US copper production

  • The US has more than 275 million mt of copper reserves and resources, enough to meet the nation's projected demand for the foreseeable future; however, new US mining projects currently average 29 years to begin production.
  • According to S&P Market Intelligence, the US produced approximately 908,000 mt of refined copper in 2024, with production focused primarily on Arizona, complemented by smaller volumes from Michigan, Missouri, Montana, Nevada, New Mexico and Utah.
  • More than 32% of the US copper supply comes from recycled sources. While US recycling rates can be increased significantly, copper products are durable and can last decades, limiting the amount of copper currently available for recycling.
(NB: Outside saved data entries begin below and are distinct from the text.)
Definition capwap_itemlist_remove_head (m : memory) (l : capwap_list)
    : option (ptr * memory * capwap_list) :=
  match first l with
  | None => Some (None, m, l)
  | Some _ =>
      let p := first l in
      it ← load m p;
      let l := set_first l (next it) in
      '(m, l) ← match first l with
                | Some _ => m ← set_prev m (first l) None; Some (m, l)
                | None => Some (m, set_last l None)
                end;
      m ← set_next m p None;
      m ← set_prev m p None;
      Some (p, m, CList (wrap_ulong (count l - 1)) (first l) (last l))
  end.

(** The list was empty and [p] becomes its only item. *)
Definition insert_only (m : memory) (l : capwap_list) (p : ptr) : option (memory * capwap_list) :=
  m ← set_next m p None;
  m ← set_prev m p None;
  Some (m, CList (count l) p p).

Definition capwap_itemlist_insert_before (m : memory) (l : capwap_list) (before p : ptr)
    : option (memory * capwap_list) :=
  let l := CList (wrap_ulong (count l + 1)) (first l) (last l) in
  match (match before with Some _ => before | None => first l end) with
  | None => insert_only m l p
  | before =>
      b ← load m before;
      m ← set_prev m p (prev b);
      m ← set_next m p before;
      b ← load m before;
      '(m, l) ← match prev b with
                | None => Some (m, set_first l p)
                | Some _ => m ← set_next m (prev b) p; Some (m, l)
                end;
      m ← set_prev m before p;
      Some (m, l)
  end.

Definition capwap_itemlist_insert_after (m : memory) (l : capwap_list) (after p : ptr)
    : option (memory * capwap_list) :=
  let l := CList (wrap_ulong (count l + 1)) (first l) (last l) in
  match (match after with Some _ => after | None => last l end) with
  | None => insert_only m l p
  | after =>
      m ← set_prev m p after;
      a ← load m after;
      m ← set_next m p (next a);
      a ← load m after;
      '(m, l) ← match next a with
                | None => Some (m, set_last l p)
                | Some _ => m ← set_prev m (next a) p; Some (m, l)
                end;
      m ← set_next m after p;
      Some (m, l)
  end.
While recycling more copper in the US for the domestic market is an attractive sourcing option, recycling capacity must be increased to accommodate this retained scrap.

Import dependence

  • Despite its significant domestic copper mining and refining capacity, the US remains highly dependent on imported volumes, with net imports accounting for approximately 44% of demand.
  • Official customs data from the US Department of Commerce shows that the US imported approximately 922,000 mt of refined copper and copper alloys in 2024. Chile is the largest import source, accounting for 70% of total import volumes, followed by Canada (17%) and Peru (7%).

Prices

  • The copper futures prices for September delivery on the COMEX jumped to $5.69/lb from $5.01/lb within a span of a few minutes during the July 8 trading day, exchange data showed. The contract was at $5.60/lb as of July 9, 2:30 am US CT time (0730 GMT).
  • As a result, the spread between the COMEX and London Metal Exchange prices widened to a record high on July 9. Despite US copper imports becoming more profitable due to the widened spread, traders were seen hesitating to supply copper into the US.
  • LME copper price is considered as the global benchmark and used by major players such as China for copper trade.
  • In China, Platts assessed CIF China clean copper concentrate treatment and refining charges at minus $43.20/mt and minus 4.32 cents/lb, respectively, July 9, up $1.20 /mt and 0.12 cent/lb from July 8.